WORK TO COMPLETE:
In the entries below, the lines from the one with "(** [fgets(buf, size, fp)]: the" through the one with "match fgets AOF_ANNOTATION_LINE_MAX_LEN" are to be copied exactly; both ends count.

SUPPLIED MATERIAL:
#[local] Set Default Proof Using "Type".

(** The arguments of a command. *)
Notation args := (list bytes).

(** The names of the commands that the server itself propagates. *)
Definition SELECT : bytes := lit "SELECT".
Definition MULTI : bytes := lit "MULTI".
Definition EXEC : bytes := lit "EXEC".

Definition crlf : bytes := [13; 10].

(** ** Writing *)

(** [printf] with a percent sign and d, ld or lld. *)
Definition fmt_d (v : Z) : bytes :=
  if decide (v < 0) then ch_minus :: ndig (Z.to_nat (digits10 (- v))) (- v) else ndig (Z.to_nat (digits10 v)) v.

Section feed.
Variable junk : nat -> Z.

(** The use of the local array [buf] of 32 bytes: [c], [n] in decimal, CR and
    LF. *)
Definition header (c n : Z) : option bytes :=
  '(digits, l) ← ll2string (junk <$> seq 1 31) 31 n;
  buf ← poke (c :: digits) (1 + l) 13;
  buf ← poke buf (1 + l + 1) 10;
  mem_read buf 0 (1 + l + 1 + 1).

Fixpoint cat_args (dst : bytes) (argv : args) : option bytes :=
  match argv with
  | [] => Some dst
  | o :: argv =>
      buf ← header 36 (zlen o);
      cat_args (dst ++ buf ++ o ++ crlf) argv
  end.

Definition catAppendOnlyGenericCommand (dst : bytes) (argv : args) : option bytes :=
  buf ← header 42 (zlen argv);
  cat_args (dst ++ buf) argv.

(** The annotation and the new [aof_cur_timestamp]; [now] is [time(NULL)]. *)
Definition genAofTimestampAnnotationIfNeeded (force : bool) (aof_cur_timestamp unixtime now : Z) : option (option bytes * Z) :=
  if decide (force = true \/ aof_cur_timestamp < unixtime) then
    let cur := if force then now else unixtime in
    text ← conv_bytes junk 73 (ArgLL cur);
    let ts := lit "#TS:" ++ text ++ crlf in
    _ ← assert (zlen ts <= 1024);
    Some (Some ts, cur)
  else Some (None, aof_cur_timestamp).

(** What [feedAppendOnlyFile] keeps between two calls. *)
Record feed_state := FeedState { aof_selected_db : Z; aof_cur_timestamp : Z }.

(** The text that [feedAppendOnlyFile] makes in its local [buf]. *)
Definition feed_text (dbnum : Z) (aof_timestamp_enabled : bool) (unixtime : Z) (dictid : Z) (argv : args) (st : feed_state) : option (bytes * feed_state) :=
  _ ← assert (dictid = -1 \/ (dictid >= 0 /\ dictid < dbnum));
  '(ts, cur) ← (if aof_timestamp_enabled then genAofTimestampAnnotationIfNeeded false (aof_cur_timestamp st) unixtime unixtime
                else Some (None, aof_cur_timestamp st));
  let buf := default [] ts in
  let '(buf, selected) :=
    if decide (dictid <> -1 /\ dictid <> aof_selected_db st) then
      let seldb := fmt_d dictid in
      (buf ++ lit "*2" ++ crlf ++ lit "$6" ++ crlf ++ SELECT ++ crlf ++ lit "$" ++ fmt_d (zlen seldb) ++ crlf ++ seldb ++ crlf, dictid)
    else (buf, aof_selected_db st) in
  buf ← catAppendOnlyGenericCommand buf argv;
  Some (buf, FeedState selected cur).

(** The operations of one execution unit, [server.also_propagate]: pairs of a
    database and a command. *)
Notation ops := (list (Z * args)).

(** The calls of [propagateNow] for a unit; [arbitrary] is the flag
    CMD_TOUCHES_ARBITRARY_KEYS of the current command.  The target of every
    operation includes the log: operations for replicas only are not part of
    [unit_ops]. *)
Definition propagate_calls (arbitrary : bool) (unit_ops : ops) : ops :=
  let transaction := bool_decide (zlen unit_ops > 1) && negb arbitrary in
  (if transaction then [(-1, [MULTI])] else []) ++ unit_ops ++ (if transaction then [(-1, [EXEC])] else []).

(** The text for a sequence of calls. *)
Fixpoint feed_all (dbnum : Z) (ts_enabled : bool) (unixtime : Z) (calls : ops) (st : feed_state) : option (bytes * feed_state) :=
  match calls with
  | [] => Some ([], st)
  | (dictid, argv) :: calls =>
      '(text, st) ← feed_text dbnum ts_enabled unixtime dictid argv st;
      '(texts, st) ← feed_all dbnum ts_enabled unixtime calls st;
      Some (text ++ texts, st)
  end.
End feed.

(** ** Reading *)

(** At most [n] characters, up to and with a newline. *)
Fixpoint fgets_loop (n : nat) (rest : bytes) : bytes * bytes :=
  match n, rest with
  | S n, c :: rest =>
      if decide (c = 10) then ([c], rest) else let '(line, rest) := fgets_loop n rest in (c :: line, rest)
  | _, _ => ([], rest)
  end.

(** [fgets(buf, size, fp)]: the line and the rest of the stream; [None] is
    [NULL] at the end of the file. *)
Definition fgets (size : Z) (rest : bytes) : option (bytes * bytes) :=
  match rest with [] => None | _ => Some (fgets_loop (Z.to_nat (size - 1)) rest) end.

(** [feof] after an [fgets] that gave [line]. *)
Definition feof (size : Z) (line rest : bytes) : bool :=
  bool_decide (rest = [] /\ zlen line < size - 1 /\ last line <> Some 10).

Fixpoint take_digits (s : bytes) : bytes :=
  match s with
  | c :: s => if decide (ch_0 <= c <= ch_9) then c :: take_digits s else []
  | [] => []
  end.

Fixpoint skip_spaces (s : bytes) : bytes :=
  match s with
  | c :: s' => if isspace c then skip_spaces s' else s
  | [] => []
  end.

(** [strtol(s, NULL, 10)] and [strtoll], of the 64-bit [long]: an optional sign
    and digits after blanks; saturates. *)
Definition strtol (s : bytes) : Z :=
  let s := skip_spaces s in
  let '(negative, s) :=
    match s with
    | c :: s' => if decide (c = ch_minus) then (true, s') else if decide (c = 43) then (false, s') else (false, s)
    | [] => (false, s)
    end in
  let v := dval 0 (take_digits s) in
  if negative then Z.max (- v) LLONG_MIN else Z.min v LLONG_MAX.

Definition atoi (s : bytes) : Z := i32 (strtol s).

Definition AOF_ANNOTATION_LINE_MAX_LEN : Z := 1024.

(** The result of reading one command: the arguments and the rest, or one of
    the jumps to [readerr] and [fmterr]. *)
Inductive parsed := PCmd (argv : args) (rest : bytes) | PRead | PFmt.

(** The [for] loop over the arguments.  [sdsnewlen] asserts that its size does
    not overflow. *)
Fixpoint read_args (fuel : nat) (j argc : Z) (rest : bytes) (argv : args) : option parsed :=
  if decide (j < argc) then
    match fuel with
    | O => None
    | S fuel =>
        match fgets AOF_ANNOTATION_LINE_MAX_LEN rest with
        | None => Some PRead
        | Some (buf, rest) =>
            if decide (head buf <> Some 36) then Some PFmt
            else
              let len := u64 (strtol (cstr (tail buf))) in
              _ ← assert (u64 (len + 17 + 1) > len);
              if decide (len <> 0 /\ zlen rest < len) then Some PRead
              else
                let arg := take (Z.to_nat len) rest in
                let rest := drop (Z.to_nat len) rest in
                if decide (zlen rest < 2) then Some PRead
                else read_args fuel (j + 1) argc (drop 2 rest) (argv ++ [arg])
        end
    end
  else Some (PCmd argv rest).

(** What matters of a [struct redisCommand] here: its [proc]. *)
Inductive proc := selectCommand | multiCommand | execCommand | discardCommand | otherCommand.

#[global] Instance proc_eq_dec : EqDecision proc.
Proof. solve_decision. Defined.

Inductive aof_ret := AOF_OK | AOF_NOT_EXIST | AOF_EMPTY | AOF_OPEN_ERR | AOF_FAILED | AOF_TRUNCATED.

#[global] Instance aof_ret_eq_dec : EqDecision aof_ret.
Proof. solve_decision. Defined.

Section load.
Context {D : Type} (exec : D -> Z -> args -> D) (lookup : args -> option proc) (dbnum : Z).

(** The selected database and the dataset. *)
Notation client := (Z * D)%type.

EXERCISE RESPONSE:
(** [fgets(buf, size, fp)]: the line and the rest of the stream; [None] is
    [NULL] at the end of the file. *)
Definition fgets (size : Z) (rest : bytes) : option (bytes * bytes) :=
  match rest with [] => None | _ => Some (fgets_loop (Z.to_nat (size - 1)) rest) end.

(** [feof] after an [fgets] that gave [line]. *)
Definition feof (size : Z) (line rest : bytes) : bool :=
  bool_decide (rest = [] /\ zlen line < size - 1 /\ last line <> Some 10).

Fixpoint take_digits (s : bytes) : bytes :=
  match s with
  | c :: s => if decide (ch_0 <= c <= ch_9) then c :: take_digits s else []
  | [] => []
  end.

Fixpoint skip_spaces (s : bytes) : bytes :=
  match s with
  | c :: s' => if isspace c then skip_spaces s' else s
  | [] => []
  end.

(** [strtol(s, NULL, 10)] and [strtoll], of the 64-bit [long]: an optional sign
    and digits after blanks; saturates. *)
Definition strtol (s : bytes) : Z :=
  let s := skip_spaces s in
  let '(negative, s) :=
    match s with
    | c :: s' => if decide (c = ch_minus) then (true, s') else if decide (c = 43) then (false, s') else (false, s)
    | [] => (false, s)
    end in
  let v := dval 0 (take_digits s) in
  if negative then Z.max (- v) LLONG_MIN else Z.min v LLONG_MAX.

Definition atoi (s : bytes) : Z := i32 (strtol s).

Definition AOF_ANNOTATION_LINE_MAX_LEN : Z := 1024.

(** The result of reading one command: the arguments and the rest, or one of
    the jumps to [readerr] and [fmterr]. *)
Inductive parsed := PCmd (argv : args) (rest : bytes) | PRead | PFmt.

(** The [for] loop over the arguments.  [sdsnewlen] asserts that its size does
    not overflow. *)
Fixpoint read_args (fuel : nat) (j argc : Z) (rest : bytes) (argv : args) : option parsed :=
  if decide (j < argc) then
    match fuel with
    | O => None
    | S fuel =>
        match fgets AOF_ANNOTATION_LINE_MAX_LEN rest with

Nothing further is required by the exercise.